If Russia chooses to thwart Austria's well-founded objections, which are supported by Italy, to Servia's acquisition of a port or ports on the Adriatic this is her own affair, and does not concern France. Nor, in conclusion, should it be forgotten at this juncture that it was anxiety as to Russia's future which led France to cultivate more friendly relations with England, and that the only criticism in France of such a policy is based on the fear that England may one day draw the Republic into serious complications with Germany, the cost of which may be chiefly defrayed by France, who is par excellence the pacific Power.

Strange indeed is the situation in Turkey after the bright promise held out by the Revolution of July 1908, when Christians and Mohammedans fell into each others' arms and, weeping tears of joy, vowed an eternal friendship under the régime of liberty which was believed to have set in under the auspices of the Committee of Union and Progress.
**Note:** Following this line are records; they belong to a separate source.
(* ===== verification/MemorySample.v ===== *)
(** Concrete libraries and a concrete store for the memory plugin, and its
    theorems on a run that remembers, corrects and forgets. *)
From stdpp Require Import base tactics countable option list strings sorting gmap.
From Stdlib Require Import ZArith NArith Lia Ascii.
From S2P Require Import Prelude Event Blob Delivery Utf8 Json JsonFlat Host Imports Instance Plugin Memory MemorySpec.
Import JsonFlat.Flat.

(** ** Libraries *)

Module MemoryLibrary.
Definition decode_strs (v : Value) : option (list string) := as_array v ≫= mapM as_str.

Definition decode_record (v : Value) : option MemoryRecord :=
  id ← as_str (value_index v "id");
  kind ← as_str (value_index v "kind");
  content ← as_str (value_index v "content");
  scope ← as_str (value_index v "scope");
  sources ← decode_strs (value_index v "sources");
  basis ← as_str (value_index v "basis");
  created ← Codec.as_int (value_index v "createdAtMs");
  supersedes ← Codec.decode_opt as_str (value_index v "supersedes");
  expires ← Codec.decode_opt Codec.as_int (value_index v "expiresAtMs");
  Some (mkRecord id kind content scope sources basis created supersedes expires).

Definition decode_stored (v : Value) : option StoredRecord :=
  record ← decode_record (value_index v "record");
  root ← as_str (value_index v "root");
  terms ← decode_strs (value_index v "terms");
  Some (mkStored record root (btree_set terms)).

Definition decode_change (v : Value) : option Change :=
  op ← as_str (value_index v "operationId");
  digest ← as_str (value_index v "digest");
  record ← Codec.decode_opt decode_stored (value_index v "record");
  root ← Codec.decode_opt as_str (value_index v "forgottenRoot");
  Some (mkChange op digest (value_index v "receipt") record root).

(** A digest of 32 bytes: a checksum of 64 bits after 24 zeros. *)
Definition checksum (b : bytes) : N :=
  fold_left (λ acc c, (acc * 257 + Byte.to_N c) mod 2 ^ 64)%N b 7%N.
Definition checksum_bytes (b : bytes) : bytes :=
  replicate 24 Byte.x00
  ++ ((λ i, default Byte.x00 (Byte.of_N (N.shiftr (checksum b) (8 * N.of_nat i) mod 256))) <$> seq 0 8).

#[export] Instance memory_libs : MemoryLibs := {|
  memory_sha256 := checksum_bytes;
  to_lowercase s := s;
  stored_from_value v := ok_or (decode_stored v) "invalid type";
  change_from_value v := ok_or (decode_change v) "invalid type";
  config_from_slice _ := Ok default_config;
|}.
#[export] Instance memory_tables : UnicodeTables := {| unicode_alphanumeric _ := false |}.

Lemma decode_opt_str o : Codec.decode_opt as_str (opt_str o) = Some o.
Proof. by destruct o. Qed.
Lemma decode_strs_to l : decode_strs (strs l) = Some l.
Proof.
  unfold decode_strs, strs. cbn [as_array mbind option_bind]. rewrite mapM_Some.
  induction l as [|s l IH]; [constructor|]. by constructor.
Qed.
Lemma decode_record_to r : decode_record (record_to_value r) = Some r.
Proof.
  unfold decode_record, record_to_value, value_index. rewrite !object_get. cbn -[decode_strs strs Codec.decode_opt Codec.as_int num_i64 opt_num_i64 opt_str].
  rewrite decode_strs_to. cbn -[Codec.decode_opt Codec.as_int num_i64 opt_num_i64 opt_str].
  rewrite Codec.as_int_num, decode_opt_str. cbn -[Codec.decode_opt opt_num_i64]. rewrite Codec.decode_opt_int. by destruct r.
Qed.
Lemma memory_codec_holds : memory_codec.
Proof.
  intros s Hs. cbn [stored_from_value memory_libs]. unfold decode_stored, stored_to_value, value_index.
  rewrite !object_get. cbn -[decode_strs strs decode_record record_to_value]. rewrite decode_record_to. cbn -[decode_strs strs]. rewrite decode_strs_to. cbn. rewrite <- Hs. by destruct s.
Qed.

End MemoryLibrary.
Import MemoryLibrary.

(** ** A store *)

(** The host of a component whose state is the map. *)
Definition unanswered {A} : result A WitError := Err (failure "unavailable").
Definition oracle (st : gmap string Value) : Oracle := λ c,
  match c with
  | StateGet key => Ok (value_bytes <$> st !! key)
  | StateScan prefix after limit =>
      Ok (mkWitStatePage ((λ '(k, v), mkStateEntry k (value_bytes v)) <$>
                            take (N.to_nat limit) (rows st prefix after)) None)
  | EventsAppend _ | EventsGet _ | EventsQuery _ _ | BlobsPut _ _ | BlobsOpenWrite _ _
  | BlobsWrite _ _ _ | BlobsFinish _ | BlobsResolveVisible _ | BlobsRead _ _ _
  | CredentialsResolveExport _ | CredentialsGet _ | CredentialsCompareAndSwap _ _ _
  | RuntimeReady _ _ | RuntimeNext | RuntimeCommit _ _ _ | RuntimeReject _ => unanswered
  | MemoryGrowing _ _ => tt
  end.

Lemma from_value_bytes v : from_slice (value_bytes v) = Ok v.
Proof. by apply flat_exact. Qed.

Lemma oracle_reads st : reads_map (oracle st) st.
Proof.
  split.
  - intros k. unfold gives. cbn -[from_slice value_bytes flat_codec].
    destruct (st !! k) as [v|]; cbn -[from_slice value_bytes flat_codec]; [by rewrite from_value_bytes|done].
  - intros prefix after limit. unfold gives. cbn -[from_slice value_bytes flat_codec try_map take rows]. f_equal.
    induction (take (N.to_nat limit) (rows st prefix after)) as [|[k v] l IH]; [done|].
    cbn -[from_slice value_bytes flat_codec] in *. rewrite from_value_bytes. cbn -[from_slice value_bytes flat_codec].
    by rewrite IH.
Qed.

(** ** A run *)

Definition all_sources (id : string) : Guest bool := Return true.

(** One request, executed by the memory of the instance. *)
Definition request (w : MemoryWorld) (operation : string) (args : Value) : MemoryWorld :=
  match gives (oracle (w_store w))
          (execute default_config "memory" 10 (w_changes w) operation args 1000 1 all_sources) with
  | Some (Ok (_, change, changes)) =>
      mkMemoryWorld (w_store w) changes []
        (match change with Some c => c :: w_known w | None => w_known w end)
  | _ => w
  end.
Definition committed (w : MemoryWorld) : MemoryWorld :=
  mkMemoryWorld (overlay (w_store w) (w_changes w)) [] (w_pending w) (w_known w).

(** The identifiers of the run: three operations and the records of the first
    two. *)
Definition run_ids : list string :=
  ["a"; "b"; "c"; record_id "memory" "a"; record_id "memory" "b"; record_id "memory" "c"].

Lemma run_id (i : nat) x : run_ids !! i = Some x → x ∈ run_ids.
Proof. apply list_elem_of_lookup_2. Qed.

Lemma nodup_images {A B} (f : A → B) l a b : NoDup (f <$> l) → a ∈ l → b ∈ l → f a = f b → a = b.
Proof.
  intros Hnd [i Hi]%list_elem_of_lookup [j Hj]%list_elem_of_lookup E.
  assert (i = j) as <-; [|congruence].
  eapply NoDup_lookup; [exact Hnd|by rewrite list_lookup_fmap, Hi|by rewrite list_lookup_fmap, Hj, E].
Qed.

Lemma run_ids_distinct : hashes_distinct "memory" run_ids.
Proof.
  intros a b Ha Hb. split; intros E.
  - apply (nodup_images (λ x, hash (Str x)) run_ids); [|done..].
    apply (bool_decide_unpack _). vm_compute. exact I.
  - apply (nodup_images (λ x, hash (Array [Str "memory"; Str x])) run_ids); [|done..].
    apply (bool_decide_unpack _). vm_compute. exact I.
Qed.

Lemma names_run args op expected :
  string_arg args "operationId" 128 = Ok op → op ∈ run_ids → record_id "memory" op ∈ run_ids →
  string_arg args "expectedId" 512 = expected → (∀ id, expected = Ok id → id ∈ run_ids) →
  names_ids "memory" run_ids args.
Proof. intros Hop Ho Hr He Hid. split; [|by rewrite He]. intros x Hx. rewrite Hop in Hx. by injection Hx as <-. Qed.

Lemma request_steps w operation args : w_pending w = [] → names_ids "memory" run_ids args →
  rtc (memory_step default_config "memory" run_ids) w (request w operation args).
Proof.
  intros Hp Hn. unfold request. destruct (gives _ _) as [[[[answer change] changes]|]|] eqn:E; [|done|done].
  apply rtc_once. eapply (step_execute _ _ _ _ (oracle (w_store w))); [done|apply oracle_reads|done| |done].
  intros id. by exists true.
Qed.

Definition remember_args : Value :=
  object [("scope", Str "s"); ("operationId", Str "a"); ("kind", Str "fact");
          ("content", Str "green tea"); ("sources", strs ["e"]); ("basis", Str "explicit")].
Definition remembered : MemoryWorld := committed (request no_memory "remember" remember_args).
Definition supersede_args : Value :=
  object [("scope", Str "s"); ("operationId", Str "b"); ("kind", Str "fact");
          ("content", Str "black tea"); ("sources", strs ["e"]); ("basis", Str "explicit");
          ("expectedId", Str (record_id "memory" "a"))].
Definition corrected : MemoryWorld := request remembered "supersede" supersede_args.
Definition forget_b : Value :=
  object [("scope", Str "s"); ("operationId", Str "c"); ("expectedId", Str (record_id "memory" "b"))].

Lemma remember_names : names_ids "memory" run_ids remember_args.
Proof. by eapply (names_run _ "a" (Err _)); [reflexivity|by apply (run_id 0)|by apply (run_id 3)|reflexivity|]. Qed.
Lemma supersede_names : names_ids "memory" run_ids supersede_args.
Proof.
  eapply (names_run _ "b" (Ok (record_id "memory" "a"))); [reflexivity|by apply (run_id 1)|by apply (run_id 4)|vm_compute; reflexivity|].
  intros id [= <-]. by apply (run_id 3).
Qed.
Lemma forget_names : names_ids "memory" run_ids forget_b.
Proof.
  eapply (names_run _ "c" (Ok (record_id "memory" "b"))); [reflexivity|by apply (run_id 2)|by apply (run_id 5)|vm_compute; reflexivity|].
  intros id [= <-]. by apply (run_id 4).
Qed.

Lemma corrected_reachable : rtc (memory_step default_config "memory" run_ids) no_memory corrected.
Proof.
  transitivity (request no_memory "remember" remember_args); [by apply request_steps, remember_names|].
  transitivity remembered; [apply rtc_once, step_commit|].
  apply request_steps; [vm_compute; reflexivity|apply supersede_names].
Qed.

Lemma encodes v : ∃ b, to_vec v = Ok b.
Proof. by eexists. Qed.

Definition second_record : StoredRecord :=
  mkStored (mkRecord (record_id "memory" "b") "fact" "black tea" "s" ["e"] "explicit" 1000
              (Some (record_id "memory" "a")) None)
    (record_id "memory" "a") ["black"; "tea"].
Definition tea_args : Value := object [("scope", Str "s"); ("query", Str "tea?")].

Lemma default_capacity : (max_records default_config ≤ u64_max)%N.
Proof. vm_compute. congruence. Qed.

Lemma memory_replays_log_witness :
  represents run_ids (view (w_store corrected) (w_changes corrected)) (w_known corrected) ∧
  NoDup (operation_id <$> (w_pending corrected ++ w_known corrected)) ∧
  lands (written default_config "memory" run_ids (w_known corrected) (w_changes corrected) "forget" forget_b)
    (gives (oracle (w_store corrected))
       (execute_write default_config "memory" (w_changes corrected) "forget" forget_b "s" 2000 all_sources)).
Proof.
  destruct (memory_replays_log default_config "memory" run_ids corrected run_ids_distinct memory_codec_holds
    encodes default_capacity corrected_reachable) as (H1 & H2 & H3).
  split; [exact H1|]. split; [exact H2|]. apply H3.
  - vm_compute. reflexivity.
  - apply oracle_reads.
  - right. right. left.
  - apply forget_names.
  - intros id. exists true. reflexivity.
Defined.

Lemma corrected_few : length (records_of (w_known corrected)) < 10.
Proof. vm_compute. lia. Qed.
Lemma tea_reference :
  recall_reference default_config (w_known corrected) tea_args "s" 2000 7 =
    Ok (recall_output [hit (stored_record second_record, ["tea"])] false 7).
Proof. vm_compute. reflexivity. Qed.

(** The correction is found by the term it shares with what it corrects. *)
Lemma recall_exact_witness :
  gives (oracle (w_store corrected)) (recall default_config 10 (w_changes corrected) tea_args "s" 2000 7) =
  Some (Ok (recall_output [hit (stored_record second_record, ["tea"])] false 7)).
Proof.
  rewrite <- tea_reference.
  exact (recall_exact default_config "memory" run_ids corrected (oracle (w_store corrected)) 10
    tea_args "s" 2000 7 run_ids_distinct memory_codec_holds
    encodes default_capacity corrected_reachable (oracle_reads _) corrected_few).
Defined.

Lemma corrected_versions :
  versions (w_known corrected) (stored_root second_record) = [record_id "memory" "b"; record_id "memory" "a"].
Proof. vm_compute. reflexivity. Qed.
Lemma corrected_current :
  w_pending corrected = [] ∧ find_op (w_known corrected) "c" = None ∧
  second_record ∈ records_of (w_known corrected) ∧ is_head (w_known corrected) second_record = true.
Proof. split_and!; [vm_compute; reflexivity..|vm_compute; left|vm_compute; reflexivity]. Qed.
Lemma forget_b_args : forget_args forget_b "s" "c" (r_id (stored_record second_record)).
Proof. vm_compute. done. Qed.

(** Forgetting the correction forgets the corrected record too. *)
Lemma forget_succeeds_witness :
  ∃ c, gives (oracle (w_store corrected))
    (execute default_config "memory" 10 (w_changes corrected) "forget" forget_b 2000 7 all_sources) =
    Some (Ok (forgotten_receipt [record_id "memory" "b"; record_id "memory" "a"], Some c,
              applied (w_changes corrected) c (w_known corrected))) ∧
  visible (c :: w_known corrected) "s" 2000 second_record = false.
Proof.
  rewrite <- corrected_versions. destruct corrected_current as (Hp & Hop & Hin & Hhead).
  destruct (forget_succeeds default_config "memory" run_ids corrected (oracle (w_store corrected)) 10 forget_b "s"
    "c" second_record 2000 7 all_sources run_ids_distinct memory_codec_holds encodes
    default_capacity corrected_reachable Hp (oracle_reads _) forget_b_args
    (run_id 2 _ eq_refl) Hop Hin Hhead eq_refl) as [H1 H2].
  eexists. split; [exact H1|]. apply H2. reflexivity.
Defined.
Feuds and rivalries were regarded as having been dissipated for ever, but soon a jarring note was struck by Austria's annexation of Bosnia and Herzegovina and by Prince Ferdinand's proclamation in the following October, and also by the restlessness of the Cretans.

The Committee grew suspicious of the Christians, and began to devise ways and means for daunting them. There was a programme for the immigration of 1,300,000 Mohammedans and of 200,000 Jews into Macedonia, Bosnia being confidently reckoned upon to furnish 600,000 of these Mohammedans and Bulgaria about the same number, while the Mussulman Tartars were also expected to supply a strong contingent.

Then efforts were made to play the different Christian races off against each other. The first to suffer seriously was the Hellenic population. In the summer of 1909 the relations between Ottomans and Greeks were so strained owing to Crete that the Patriarch called on Mahmoud Chefket Pasha, then Minister of War, to remonstrate. But he was brutally insulted, and was told that his people would be deliberately ruined and annihilated. Yet soon afterwards a Bulgarian Minister was declaring that if war should break out between Turkey and Greece his country's sympathy would be all on the side of the Porte, and a large party of Servian politicians and journalists was at Constantinople with profuse protestations of admiration and friendliness, this being actually followed by the visits of the Kings of Bulgaria and of Servia to the city on the Bosphorus.

The motive of these civilities was mistaken by the Committee, which in its conceit attributed them to fear, and soon it was capping its persecution of the Greeks with its Associations Law, which, among other things, meant the closing of the Bulgarian clubs and mischief for the Christian churches and schools generally. I shall have ten years of despotism decreed,' one of its leaders madly exclaimed; and again was the plan for the overwhelming of the Christians in Macedonia by the introduction of large numbers of Mohammedans seriously considered.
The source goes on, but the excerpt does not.